Lemma report_D_core (s t : Session) :
  core s = core t ->
  option_map core (report_D s) = option_map core (report_D t).
Proof.
  intros H. destruct (core_eq _ _ H) as [HG HO]. unfold report_D.
  rewrite HG.
  destruct (prob_real_true (globals t) (disc_weights (globals t)));
    [|reflexivity].
  destruct (prob_fake_true (gen_weights (globals t))
                           (disc_weights (globals t))); [|reflexivity].
  cbn. unfold core, print. cbn [globals opt]. rewrite HG, HO. reflexivity.
Qed.

Lemma report_G_core (s t : Session) :
  core s = core t ->
  option_map core (report_G s) = option_map core (report_G t).
Proof.
  intros H. destruct (core_eq _ _ H) as [HG HO]. unfold report_G.
  rewrite HG.
  destruct (prob_fake_true (gen_weights (globals t))
                           (disc_weights (globals t))); [|reflexivity].
  destruct (disc_cost (globals t) (disc_weights (globals t)));
    [|reflexivity].
  cbn. unfold core, print. cbn [globals opt]. rewrite HG, HO. reflexivity.
Qed.

(** X12: the prints do not feed back into training.  Two sessions that
    differ only in what has been printed so far either both fail or end
    with the same weights, angles and optimiser state. *)
Theorem prints_do_not_matter (s : Session) (out : list Line) :
  option_map core (train gradient s)
  = option_map core (train gradient (mkSession (globals s) (opt s) out)).
Proof.
  set (t := mkSession (globals s) (opt s) out).
  assert (H : core s = core t) by reflexivity.
  unfold train.
  pose proof (for_range_core (step_D gradient) 50 s t
                (fun k => step_core cost_D DiscWeights k) H) as HD.
  fold (phase_D gradient s) in HD. fold (phase_D gradient t) in HD.
  apply option_core_eq in HD.
  destruct (phase_D gradient s) as [sD|], (phase_D gradient t) as [tD|];
    try contradiction; [|reflexivity].
  pose proof (report_D_core sD tD HD) as HR. apply option_core_eq in HR.
  destruct (report_D sD) as [sR|], (report_D tD) as [tR|];
    try contradiction; [|reflexivity].
  pose proof (for_range_core (step_G gradient) 50 sR tR
                (fun k => step_core cost_G GenWeights k) HR) as HG.
  fold (phase_G gradient sR) in HG. fold (phase_G gradient tR) in HG.
  apply option_core_eq in HG.
  destruct (phase_G gradient sR) as [sG|], (phase_G gradient tR) as [tG|];
    try contradiction; [|reflexivity].
  apply report_G_core, HG.
Qed.

Lemma disc_cost_some_lengths (G : Globals) (d : list R) (c : R) :
  disc_cost G d = Some c ->
  (9 <= length (gen_weights G))%nat /\ (9 <= length d)%nat.
Proof.
  unfold disc_cost, prob_fake_true. intros E.
  apply gen_disc_circuit_defined.
  destruct (gen_disc_circuit (gen_weights G) d); [discriminate|].
  discriminate E.
Qed.

(** X13: when a weight vector has fewer than nine entries, training
    raises in its first iteration, whatever the gradient: neither the
    first loop nor the whole run returns a session. *)
Theorem training_rejects_short_weights (s : Session) :
  (length (gen_weights (globals s)) < 9)%nat \/
  (length (disc_weights (globals s)) < 9)%nat ->
  phase_D gradient s = None /\ train gradient s = None.
Proof.
  intros Hshort.
  assert (E0 : step_D gradient 0 s = None).
  { destruct (step_D gradient 0 s) as [s1|] eqn:E; [|reflexivity].
    exfalso.
    destruct (step_shape gradient cost_D DiscWeights 0 s s1 E)
      as (w' & Lw & EG & _ & c & Ec & _).
    unfold cost_D in Ec. apply disc_cost_some_lengths in Ec.
    rewrite EG in Ec. cbn [write set_disc_weights gen_weights disc_weights] in Ec.
    cbn [read] in Lw. lia. }
  assert (ED : phase_D gradient s = None)
    by (apply for_range_first_fails; exact E0).
  split; [exact ED|]. unfold train. fold (phase_D gradient s).
  rewrite ED. reflexivity.
Qed.

End PrintFacts.

Lemma training_rejects_short_weights_witness :
  phase_D shift_gradient (init_session [] []) = None /\
  train shift_gradient (init_session [] []) = None.
Proof.
  apply training_rejects_short_weights. left. cbn. lia.
Defined.

(** *** Starting from the notebook's initial values *)

Lemma init_session_shapes (z_gen z_disc : list R) :
  length z_gen = 9%nat -> length z_disc = 9%nat ->
  shapes_ok (init_session z_gen z_disc).
Proof.
  intros Hg Hd. explode_weights Hg. explode_weights Hd. split; reflexivity.
Qed.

■ The problem
Take from the material above the lines running from the one with "Theorem prints_do_not_matter (s" through the one with "as (w' & Lw & EG & _ & c & Ec & _).", and repeat them exactly, with nothing else.

■ Result below
Theorem prints_do_not_matter (s : Session) (out : list Line) :
  option_map core (train gradient s)
  = option_map core (train gradient (mkSession (globals s) (opt s) out)).
Proof.
  set (t := mkSession (globals s) (opt s) out).
  assert (H : core s = core t) by reflexivity.
  unfold train.
  pose proof (for_range_core (step_D gradient) 50 s t
                (fun k => step_core cost_D DiscWeights k) H) as HD.
  fold (phase_D gradient s) in HD. fold (phase_D gradient t) in HD.
  apply option_core_eq in HD.
  destruct (phase_D gradient s) as [sD|], (phase_D gradient t) as [tD|];
    try contradiction; [|reflexivity].
  pose proof (report_D_core sD tD HD) as HR. apply option_core_eq in HR.
  destruct (report_D sD) as [sR|], (report_D tD) as [tR|];
    try contradiction; [|reflexivity].
  pose proof (for_range_core (step_G gradient) 50 sR tR
                (fun k => step_core cost_G GenWeights k) HR) as HG.
  fold (phase_G gradient sR) in HG. fold (phase_G gradient tR) in HG.
  apply option_core_eq in HG.
  destruct (phase_G gradient sR) as [sG|], (phase_G gradient tR) as [tG|];
    try contradiction; [|reflexivity].
  apply report_G_core, HG.
Qed.

Lemma disc_cost_some_lengths (G : Globals) (d : list R) (c : R) :
  disc_cost G d = Some c ->
  (9 <= length (gen_weights G))%nat /\ (9 <= length d)%nat.
Proof.
  unfold disc_cost, prob_fake_true. intros E.
  apply gen_disc_circuit_defined.
  destruct (gen_disc_circuit (gen_weights G) d); [discriminate|].
  discriminate E.
Qed.

(** X13: when a weight vector has fewer than nine entries, training
    raises in its first iteration, whatever the gradient: neither the
    first loop nor the whole run returns a session. *)
Theorem training_rejects_short_weights (s : Session) :
  (length (gen_weights (globals s)) < 9)%nat \/
  (length (disc_weights (globals s)) < 9)%nat ->
  phase_D gradient s = None /\ train gradient s = None.
Proof.
  intros Hshort.
  assert (E0 : step_D gradient 0 s = None).
  { destruct (step_D gradient 0 s) as [s1|] eqn:E; [|reflexivity].
    exfalso.
    destruct (step_shape gradient cost_D DiscWeights 0 s s1 E)
      as (w' & Lw & EG & _ & c & Ec & _).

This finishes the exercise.